_Your task:_ Return each line, exactly as given, from the one containing "Fixpoint calculate_all (c" through the end of the entries below, and skip the rest.

_Provided data:_
══════════════════════════════

(* ===== verification/Commits.v ===== *)
(** The commit of a transaction on the server ([ServerLib/Server.cpp]): the messages of the commit
    are checked, address by address, against the locks of the client and against what the
    commit creates itself; then every database calculates its new snapshot and takes it over,
    and the client is granted the locks of what it created and loses those of what it deleted. *)
From S2P Require Import Prelude Config FlatMap File FreeList Store Snapshot Messages Lock Scheduler World.
From S2P Require Import Ranges LockUtil LockTable Client.

(** ** Validation *)

(** src/ServerLib/Server.cpp:420-436 ValidateCommitMessages (order of the databases)
    [None] when the messages of a database are not contiguous. *)
Fixpoint touched_databases (touched : list database_id) (messages : list TransactionCommit)
    : option (list database_id) :=
  match messages with
  | [] => Some touched
  | m :: messages =>
      if bool_decide (tc_databaseId m ∈ touched) then
        if bool_decide (last touched = Some (tc_databaseId m)) then touched_databases touched messages else None
      else touched_databases (touched ++ [tc_databaseId m]) messages
  end.

(** What one check yields: an error, or the creations known so far. *)
Definition Checked : Type := CommitResponseResult + BlobCreationRanges.

Section validate.
Context (file : option (list byte)) (sn : Snapshot) (owns : BlobLocation → bool).

(** src/ServerLib/Server.cpp:475-475 ValidateCommitMessages (the predicate) *)
Definition lock_or_creation (cr : BlobCreationRanges) (location : BlobLocation) : M (bool * BlobCreationRanges) :=
  if owns location then mret (true, cr) else EncompassesWithBlobCreation file sn cr location.

(** A loop over consecutive ids. *)
Fixpoint enter_ids {A} (enter : A → Z → A) (n : nat) (i : Z) (a : A) : A :=
  match n with
  | O => a
  | S n => enter_ids enter n (i + 1) (enter a i)
  end.

Definition with_ranges (f : BlobLocationRanges → BlobLocationRanges) (cr : BlobCreationRanges) : BlobCreationRanges :=
  mkCreation (f (ranges cr)) (committedNextFreeBlobIds cr).

(** src/ServerLib/Server.cpp:509-517 ValidateCommitMessages (the committed id)
    The id a modification of a special blob writes, if it has the right size and is neither
    lower than the current value nor above [maxId + 1]. *)
Definition committed_id (u : update) (current maxId : Z) : option Z :=
  if (length (ReadData u) =? 4)%nat then
    let n := ReadId 4 u in if (n <? current) || (n >? maxId + 1) then None else Some n
  else None.

(** src/ServerLib/Server.cpp:495-523 ValidateCommitMessages (segment creation) *)
Definition check_next_segment (cr : BlobCreationRanges) (u : update) : Checked :=
  let l := u_location u in
  if negb (cluster l =? NextFreeClusterId) || negb (blob l =? NextFreeBlobId) then inl BLOB_DOES_NOT_EXIST
  else
    let current := GetNextFreeSegmentId sn in
    match committed_id u current MaxSegmentId with
    | None => inl ILLEGAL_NEXT_FREE_SEGMENT_ID
    | Some n => inr (with_ranges (enter_ids EnterNewSegment (Z.to_nat (n - current)) current) cr)
    end.

(** src/ServerLib/Server.cpp:525-567 ValidateCommitMessages (cluster creation) *)
Definition check_next_cluster (cr : BlobCreationRanges) (u : update) : M Checked :=
  let l := u_location u in
  if negb (blob l =? NextFreeBlobId) then mret (inl BLOB_DOES_NOT_EXIST)
  else
    let finish current :=
      match committed_id u current MaxClusterId with
      | None => inl ILLEGAL_NEXT_FREE_CLUSTER_ID
      | Some n => inr (with_ranges (enter_ids (λ rs c, EnterNewCluster rs (segment l) c) (Z.to_nat (n - current)) current) cr)
      end in
    r ← GetLoadedSegment file sn (segment l);
    match r with
    | Some r => x ← get_segment r; mret (finish (s_nextFreeClusterId x))
    | None => mret (if Encompasses (ranges cr) l then finish 1 else inl SEGMENT_DOES_NOT_EXIST)
    end.

(** src/ServerLib/Server.cpp:569-609 ValidateCommitMessages (blob creation) *)
Definition check_next_blob (cr : BlobCreationRanges) (u : update) : M Checked :=
  let l := u_location u in
  let finish current :=
    match committed_id u current MaxBlobId with
    | None => inl ILLEGAL_NEXT_FREE_BLOB_ID
    | Some n => inr (NextFreeBlobIdCommitted cr (segment l) (cluster l) n)
    end in
  if Encompasses (ranges cr) l then mret (finish 1)
  else
    r ← GetLoadedSegment file sn (segment l);
    match r with
    | None => mret (inl SEGMENT_DOES_NOT_EXIST)
    | Some r =>
        x ← get_segment r;
        match GetCluster x (cluster l) with
        | None => mret (inl CLUSTER_DOES_NOT_EXIST)
        | Some q => y ← get_cluster q; mret (finish (c_nextFreeBlobId y))
        end
    end.

(** src/ServerLib/Server.cpp:470-610 ValidateCommitMessages (one modification) *)
Definition check_update (cr : BlobCreationRanges) (u : update) : M Checked :=
  let l := u_location u in
  '(ok, cr) ← AllLocksForLocation file sn lock_or_creation l (Some (ranges cr)) cr;
  if negb ok then mret (inl MISSING_WRITE_LOCK)
  else if (segment l =? SegmentListId) || (cluster l =? ClusterListId) || (blob l =? BlobListId) then
    mret (inl BLOB_DOES_NOT_EXIST)
  else if (cluster l =? SegmentDeleteId) && negb (blob l =? ClusterDeleteId) then mret (inl BLOB_DOES_NOT_EXIST)
  else if segment l =? NextFreeSegmentId then mret (check_next_segment cr u)
  else if cluster l =? NextFreeClusterId then check_next_cluster cr u
  else if blob l =? NextFreeBlobId then check_next_blob cr u
  else mret (inr cr).

(** src/ServerLib/Server.cpp:470-611 ValidateCommitMessages (one message) *)
Fixpoint check_updates (cr : BlobCreationRanges) (us : list update) : M Checked :=
  match us with
  | [] => mret (inr cr)
  | u :: us =>
      r ← check_update cr u;
      match r with
      | inl e => mret (inl e)
      | inr cr => check_updates cr us
      end
  end.

(** src/ServerLib/Server.cpp:459-612 ValidateCommitMessages (the messages of one database) *)
Fixpoint check_messages (isMVCC : bool) (cr : BlobCreationRanges) (messages : list (list update)) : M Checked :=
  match messages with
  | [] => mret (inr cr)
  | m :: messages =>
      if isMVCC && negb (bool_decide (length m = 0%nat)) then mret (inl CANNOT_COMMIT_MVCC_DATABASE)
      else
        r ← check_updates cr m;
        match r with
        | inl e => mret (inl e)
        | inr cr => check_messages isMVCC cr messages
        end
  end.

(** src/ServerLib/Server.cpp:616-666 ValidateCommitMessages (implicit locks of one range) *)
Definition range_locks (r : BlobLocationRange) : list BlobLocation :=
  let s := segment (r_begin r) in
  let c := cluster (r_begin r) in
  List.filter (λ l, negb (owns l))
    (if IsCreatedSegment r then
       [mkLocation s NextFreeClusterId NextFreeBlobId; mkLocation s SegmentDeleteId ClusterDeleteId;
        mkLocation s ClusterListId BlobListId]
     else if IsCreatedCluster r then
       [mkLocation s c NextFreeBlobId; mkLocation s c ClusterDeleteId; mkLocation s c BlobListId]
     else map (mkLocation s c) (seqZ (blob (r_begin r)) (blob (r_end r) - blob (r_begin r)))).

(** src/ServerLib/Server.cpp:615-667 ValidateCommitMessages (implicit locks of one database) *)
Definition implicit_locks (rs : BlobLocationRanges) : list BlobLocation := concat (map range_locks rs).
End validate.

(** src/ServerLib/include/server/Server.hpp:84-84 Server::ImplicitLocks *)
Definition ImplicitLocks : Type := list (database_id * list BlobLocation).

(** src/ServerLib/Server.cpp:459-459 ValidateCommitMessages (the messages of a database) *)
Definition messages_of (dbId : database_id) (messages : list TransactionCommit) : list TransactionCommit :=
  List.filter (λ m, tc_databaseId m =? dbId) messages.

(** src/ServerLib/Server.cpp:442-668 ValidateCommitMessages (one database)
    The messages of a database are contiguous, so the iterator of the code walks over exactly
    the messages of the touched databases, in order. *)
Fixpoint validate_databases (id : client_id) (c : Client) (messages : list TransactionCommit)
    (dbIds : list database_id) : W (CommitResponseResult * ImplicitLocks) :=
  match dbIds with
  | [] => mret (TC_SUCCESS, [])
  | dbId :: dbIds =>
      match GetDatabase c dbId with
      | None => mret (DATABASE_NOT_OPENED, [])
      | Some d =>
          isMVCC ← IsDatabaseMVCC c dbId;
          db ← get_db d;
          let owns := λ l, ClientOwnsWriteLock db id l in
          r ← run_store d (λ st, check_messages (st_file st) (st_snapshot st) owns isMVCC (mkCreation [] [])
                                   (map tc_updates (messages_of dbId messages)));
          match r with
          | inl e => mret (e, [])
          | inr cr =>
              '(e, locks) ← validate_databases id c messages dbIds;
              mret (e, (dbId, implicit_locks owns (ranges cr)) :: locks)
          end
      end
  end.

(** src/ServerLib/Server.cpp:413-671 Server::ValidateCommitMessages
    The result and the implicit locks, which the caller uses on success only. *)
Definition ValidateCommitMessages (id : client_id) (c : Client) : W (CommitResponseResult * ImplicitLocks) :=
  match touched_databases [] (cl_commitMessages c) with
  | None => mret (DATABASE_ORDER_VIOLATED, [])
  | Some dbIds => validate_databases id c (cl_commitMessages c) dbIds
  end.

(** ** Applying a commit *)

(** Replaces the messages of the commit in progress. *)
Definition with_commitMessages (f : list TransactionCommit → list TransactionCommit) (c : Client) : Client :=
  mkClient (f (cl_commitMessages c)) (cl_openDatabases c) (cl_transactionPriority c) (cl_hasTransaction c).

(** src/ServerLib/Server.cpp:353-366 HandleTransactionCommit (grouping by database)
    [fuel] is the number of messages. *)
Fixpoint group_messages (fuel : nat) (messages : list TransactionCommit) : list (database_id * list (list update)) :=
  match fuel, messages with
  | S fuel, m :: _ =>
      let same := λ m', tc_databaseId m' =? tc_databaseId m in
      let fix span l := match l with
                        | [] => ([], [])
                        | x :: l => if same x then let '(a, b) := span l in (x :: a, b) else ([], x :: l)
                        end in
      let '(batch, rest) := span messages in
      (tc_databaseId m, map tc_updates batch) :: group_messages fuel rest
  | _, _ => []
  end.

(** The database a client opened under an id. *)
Definition client_db (c : Client) (dbId : database_id) : W db_ptr :=
  match GetDatabase c dbId with
  | Some d => mret d
  | None => w_fail (AssertionFailed "HandleTransactionCommit: database not open")
  end.

(** [Database::CalculateCommitResult] and [CommitResult::ApplyToDatabase] on the database. *)
Definition calculate (d : db_ptr) (messages : list (list update)) : W CommitResult := λ w,
  match w_db w !! d with
  | None => Fault (AssertionFailed "dangling database")
  | Some db =>
      match CalculateCommitResult (db_storage db) messages with
      | Ok (cr, h) => Ok (cr, set_db (insert d (with_storage (with_heap h) db)) w)
      | Fault e => Fault e
      end
  end.
Definition apply_result (d : db_ptr) (cr : CommitResult) : W commit_id := λ w,
  match w_db w !! d with
  | None => Fault (AssertionFailed "dangling database")
  | Some db =>
      match ApplyToDatabase (db_storage db) (st_heap (db_storage db)) cr with
      | Ok (st, commitId, _) => Ok (commitId, set_db (insert d (with_storage (λ _, st) db)) w)
      | Fault e => Fault e
      end
  end.

(** src/ServerLib/Server.cpp:353-366 HandleTransactionCommit (calculating) *)
Fixpoint calculate_all (c : Client) (batches : list (database_id * list (list update)))
    : W (list (database_id * db_ptr * CommitResult)) :=
  match batches with
  | [] => mret []
  | (dbId, messages) :: batches =>
      d ← client_db c dbId;
      cr ← calculate d messages;
      rest ← calculate_all c batches;
      mret ((dbId, d, cr) :: rest)
  end.

(** src/ServerLib/Server.cpp:376-380 HandleTransactionCommit (applying)
    A [CommitResult] refers to its database. *)
Fixpoint apply_all (results : list (database_id * db_ptr * CommitResult)) : W (list (database_id * commit_id)) :=
  match results with
  | [] => mret []
  | (dbId, d, cr) :: results =>
      commitId ← apply_result d cr;
      rest ← apply_all results;
      mret ((dbId, commitId) :: rest)
  end.

(** src/ServerLib/Server.cpp:346-395 HandleTransactionCommit (a valid commit)
    Up to the end of the transaction; the result is what is sent to the client. *)
Definition commit_valid (id : client_id) (implicitWriteLocks : ImplicitLocks) : W Response :=
  c ← get_client id;
  results ← calculate_all c (group_messages (length (cl_commitMessages c)) (cl_commitMessages c));
  _ ← put_client id (with_commitMessages (λ _, []) c);
  commits ← apply_all results;
  _ ← w_for_each (λ x, Client_AcquireImplicitWriteLocks id x.1 x.2) implicitWriteLocks;
  _ ← w_for_each (λ x, ReleaseDeletedLocks id x.1.1 (cr_deleted x.2)) results;
  mret (CommitResponse commits).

══════════════════════════════

_Written reply:_
Fixpoint calculate_all (c : Client) (batches : list (database_id * list (list update)))
    : W (list (database_id * db_ptr * CommitResult)) :=
  match batches with
  | [] => mret []
  | (dbId, messages) :: batches =>
      d ← client_db c dbId;
      cr ← calculate d messages;
      rest ← calculate_all c batches;
      mret ((dbId, d, cr) :: rest)
  end.

(** src/ServerLib/Server.cpp:376-380 HandleTransactionCommit (applying)
    A [CommitResult] refers to its database. *)
Fixpoint apply_all (results : list (database_id * db_ptr * CommitResult)) : W (list (database_id * commit_id)) :=
  match results with
  | [] => mret []
  | (dbId, d, cr) :: results =>
      commitId ← apply_result d cr;
      rest ← apply_all results;
      mret ((dbId, commitId) :: rest)
  end.

(** src/ServerLib/Server.cpp:346-395 HandleTransactionCommit (a valid commit)
    Up to the end of the transaction; the result is what is sent to the client. *)
Definition commit_valid (id : client_id) (implicitWriteLocks : ImplicitLocks) : W Response :=
  c ← get_client id;
  results ← calculate_all c (group_messages (length (cl_commitMessages c)) (cl_commitMessages c));
  _ ← put_client id (with_commitMessages (λ _, []) c);
  commits ← apply_all results;
  _ ← w_for_each (λ x, Client_AcquireImplicitWriteLocks id x.1 x.2) implicitWriteLocks;
  _ ← w_for_each (λ x, ReleaseDeletedLocks id x.1.1 (cr_deleted x.2)) results;
  mret (CommitResponse commits).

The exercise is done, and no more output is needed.